Where in the records does the word "merging" occur? Copy each line in which it does.

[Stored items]
.....
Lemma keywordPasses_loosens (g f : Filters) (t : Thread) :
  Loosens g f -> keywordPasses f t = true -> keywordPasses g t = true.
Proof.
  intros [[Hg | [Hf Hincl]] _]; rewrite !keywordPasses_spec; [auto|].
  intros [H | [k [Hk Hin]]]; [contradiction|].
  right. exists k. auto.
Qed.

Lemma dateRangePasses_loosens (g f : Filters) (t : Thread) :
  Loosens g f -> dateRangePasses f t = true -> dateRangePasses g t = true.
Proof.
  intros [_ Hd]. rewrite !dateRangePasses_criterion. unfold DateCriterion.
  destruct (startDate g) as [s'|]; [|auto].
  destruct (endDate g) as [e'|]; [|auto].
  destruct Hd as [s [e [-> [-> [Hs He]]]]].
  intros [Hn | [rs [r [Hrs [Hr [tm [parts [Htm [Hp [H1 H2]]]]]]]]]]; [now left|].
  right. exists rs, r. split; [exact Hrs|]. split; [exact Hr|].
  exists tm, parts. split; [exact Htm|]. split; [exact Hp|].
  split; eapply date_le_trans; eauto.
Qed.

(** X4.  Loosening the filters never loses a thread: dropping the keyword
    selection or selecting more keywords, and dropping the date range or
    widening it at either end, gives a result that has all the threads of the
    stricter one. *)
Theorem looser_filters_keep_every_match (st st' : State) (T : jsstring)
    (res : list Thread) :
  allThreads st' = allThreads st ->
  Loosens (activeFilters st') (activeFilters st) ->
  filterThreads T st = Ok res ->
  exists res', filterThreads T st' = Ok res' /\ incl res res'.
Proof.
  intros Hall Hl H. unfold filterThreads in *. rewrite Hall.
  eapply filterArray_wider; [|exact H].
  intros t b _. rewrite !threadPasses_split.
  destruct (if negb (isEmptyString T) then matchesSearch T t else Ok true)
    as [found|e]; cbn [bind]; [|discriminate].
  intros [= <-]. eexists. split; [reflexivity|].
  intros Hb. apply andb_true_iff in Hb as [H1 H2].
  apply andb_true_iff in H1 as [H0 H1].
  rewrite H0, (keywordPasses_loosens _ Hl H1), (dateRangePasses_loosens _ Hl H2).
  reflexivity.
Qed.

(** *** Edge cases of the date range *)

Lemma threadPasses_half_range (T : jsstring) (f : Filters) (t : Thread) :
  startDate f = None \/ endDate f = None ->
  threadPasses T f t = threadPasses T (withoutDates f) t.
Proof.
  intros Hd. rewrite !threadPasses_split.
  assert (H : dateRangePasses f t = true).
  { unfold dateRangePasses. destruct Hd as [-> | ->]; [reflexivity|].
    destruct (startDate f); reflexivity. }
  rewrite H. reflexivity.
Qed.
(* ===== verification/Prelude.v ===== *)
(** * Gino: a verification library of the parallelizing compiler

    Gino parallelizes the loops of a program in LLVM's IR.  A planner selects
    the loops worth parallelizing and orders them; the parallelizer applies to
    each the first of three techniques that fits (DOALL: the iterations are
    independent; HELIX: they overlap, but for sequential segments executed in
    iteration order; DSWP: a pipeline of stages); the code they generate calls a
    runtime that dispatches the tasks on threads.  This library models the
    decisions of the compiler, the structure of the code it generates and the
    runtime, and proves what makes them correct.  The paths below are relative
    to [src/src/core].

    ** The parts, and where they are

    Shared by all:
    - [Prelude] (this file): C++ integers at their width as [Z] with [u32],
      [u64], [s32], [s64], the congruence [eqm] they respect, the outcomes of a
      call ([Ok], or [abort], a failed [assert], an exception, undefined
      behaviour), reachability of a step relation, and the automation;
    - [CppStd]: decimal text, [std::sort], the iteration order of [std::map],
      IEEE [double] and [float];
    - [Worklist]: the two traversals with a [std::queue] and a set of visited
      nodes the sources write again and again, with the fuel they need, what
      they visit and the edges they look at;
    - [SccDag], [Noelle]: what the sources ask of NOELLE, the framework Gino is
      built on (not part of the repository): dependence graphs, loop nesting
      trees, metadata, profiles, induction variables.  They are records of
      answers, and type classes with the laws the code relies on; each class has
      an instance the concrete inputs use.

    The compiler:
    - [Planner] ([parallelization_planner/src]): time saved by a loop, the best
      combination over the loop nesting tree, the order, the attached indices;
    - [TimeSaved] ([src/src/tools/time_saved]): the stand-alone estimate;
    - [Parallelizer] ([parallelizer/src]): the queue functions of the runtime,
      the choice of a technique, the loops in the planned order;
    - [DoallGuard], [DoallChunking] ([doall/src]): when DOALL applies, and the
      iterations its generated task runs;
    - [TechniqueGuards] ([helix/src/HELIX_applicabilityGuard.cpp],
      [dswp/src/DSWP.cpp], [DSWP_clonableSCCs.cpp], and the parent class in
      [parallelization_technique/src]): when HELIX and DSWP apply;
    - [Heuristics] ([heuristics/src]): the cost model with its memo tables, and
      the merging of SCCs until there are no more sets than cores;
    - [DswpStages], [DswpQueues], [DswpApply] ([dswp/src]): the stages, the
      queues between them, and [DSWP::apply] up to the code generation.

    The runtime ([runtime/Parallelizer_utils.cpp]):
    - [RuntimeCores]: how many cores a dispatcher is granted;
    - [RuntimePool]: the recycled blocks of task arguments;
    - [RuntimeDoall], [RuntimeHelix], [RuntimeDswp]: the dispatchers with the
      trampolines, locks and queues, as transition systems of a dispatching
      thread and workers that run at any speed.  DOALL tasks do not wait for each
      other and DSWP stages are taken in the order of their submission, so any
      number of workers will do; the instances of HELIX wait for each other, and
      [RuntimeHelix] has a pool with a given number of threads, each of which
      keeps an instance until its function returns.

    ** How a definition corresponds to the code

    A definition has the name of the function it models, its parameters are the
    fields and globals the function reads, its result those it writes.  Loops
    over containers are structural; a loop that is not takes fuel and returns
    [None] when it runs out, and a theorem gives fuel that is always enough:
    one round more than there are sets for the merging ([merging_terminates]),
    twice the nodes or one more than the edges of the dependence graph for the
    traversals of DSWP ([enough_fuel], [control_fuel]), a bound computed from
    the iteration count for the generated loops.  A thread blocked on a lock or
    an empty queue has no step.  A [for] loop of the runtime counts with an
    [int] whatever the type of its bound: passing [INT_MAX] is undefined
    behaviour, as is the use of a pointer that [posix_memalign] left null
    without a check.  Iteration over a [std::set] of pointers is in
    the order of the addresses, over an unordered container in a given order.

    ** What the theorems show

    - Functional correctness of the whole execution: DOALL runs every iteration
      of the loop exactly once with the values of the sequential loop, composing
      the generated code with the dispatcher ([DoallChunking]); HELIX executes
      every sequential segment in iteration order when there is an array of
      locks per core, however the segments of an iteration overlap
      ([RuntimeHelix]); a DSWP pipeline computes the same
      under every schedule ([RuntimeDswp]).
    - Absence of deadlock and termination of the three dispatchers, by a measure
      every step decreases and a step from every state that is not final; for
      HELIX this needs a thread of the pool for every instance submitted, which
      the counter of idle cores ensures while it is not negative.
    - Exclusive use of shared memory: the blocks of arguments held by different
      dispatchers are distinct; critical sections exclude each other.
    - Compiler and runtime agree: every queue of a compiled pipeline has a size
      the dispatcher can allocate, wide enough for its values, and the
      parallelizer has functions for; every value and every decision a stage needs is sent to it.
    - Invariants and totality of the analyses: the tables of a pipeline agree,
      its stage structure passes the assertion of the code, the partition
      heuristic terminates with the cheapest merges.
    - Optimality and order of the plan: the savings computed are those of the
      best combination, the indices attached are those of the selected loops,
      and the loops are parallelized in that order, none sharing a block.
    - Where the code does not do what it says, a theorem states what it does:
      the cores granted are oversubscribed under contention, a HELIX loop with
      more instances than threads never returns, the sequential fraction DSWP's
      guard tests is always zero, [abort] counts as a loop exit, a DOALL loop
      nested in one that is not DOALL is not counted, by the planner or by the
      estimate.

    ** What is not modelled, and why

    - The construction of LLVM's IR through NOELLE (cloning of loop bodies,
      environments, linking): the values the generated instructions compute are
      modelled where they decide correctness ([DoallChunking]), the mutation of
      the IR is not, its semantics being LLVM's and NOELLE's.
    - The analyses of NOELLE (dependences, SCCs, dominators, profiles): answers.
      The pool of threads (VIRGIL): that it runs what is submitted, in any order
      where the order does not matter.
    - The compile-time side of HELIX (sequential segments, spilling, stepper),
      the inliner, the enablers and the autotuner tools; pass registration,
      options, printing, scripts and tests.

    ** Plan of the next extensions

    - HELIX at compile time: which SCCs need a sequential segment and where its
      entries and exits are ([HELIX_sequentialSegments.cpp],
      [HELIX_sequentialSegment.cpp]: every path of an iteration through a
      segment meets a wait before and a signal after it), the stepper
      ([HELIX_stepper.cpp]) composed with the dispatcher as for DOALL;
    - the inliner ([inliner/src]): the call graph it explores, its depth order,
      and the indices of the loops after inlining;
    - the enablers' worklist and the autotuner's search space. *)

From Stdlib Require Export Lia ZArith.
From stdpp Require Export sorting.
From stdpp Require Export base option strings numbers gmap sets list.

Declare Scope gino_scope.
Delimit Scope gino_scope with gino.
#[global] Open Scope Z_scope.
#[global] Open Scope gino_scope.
.....
** YOUR SOLUTION **
      the merging of SCCs until there are no more sets than cores;
    one round more than there are sets for the merging ([merging_terminates]),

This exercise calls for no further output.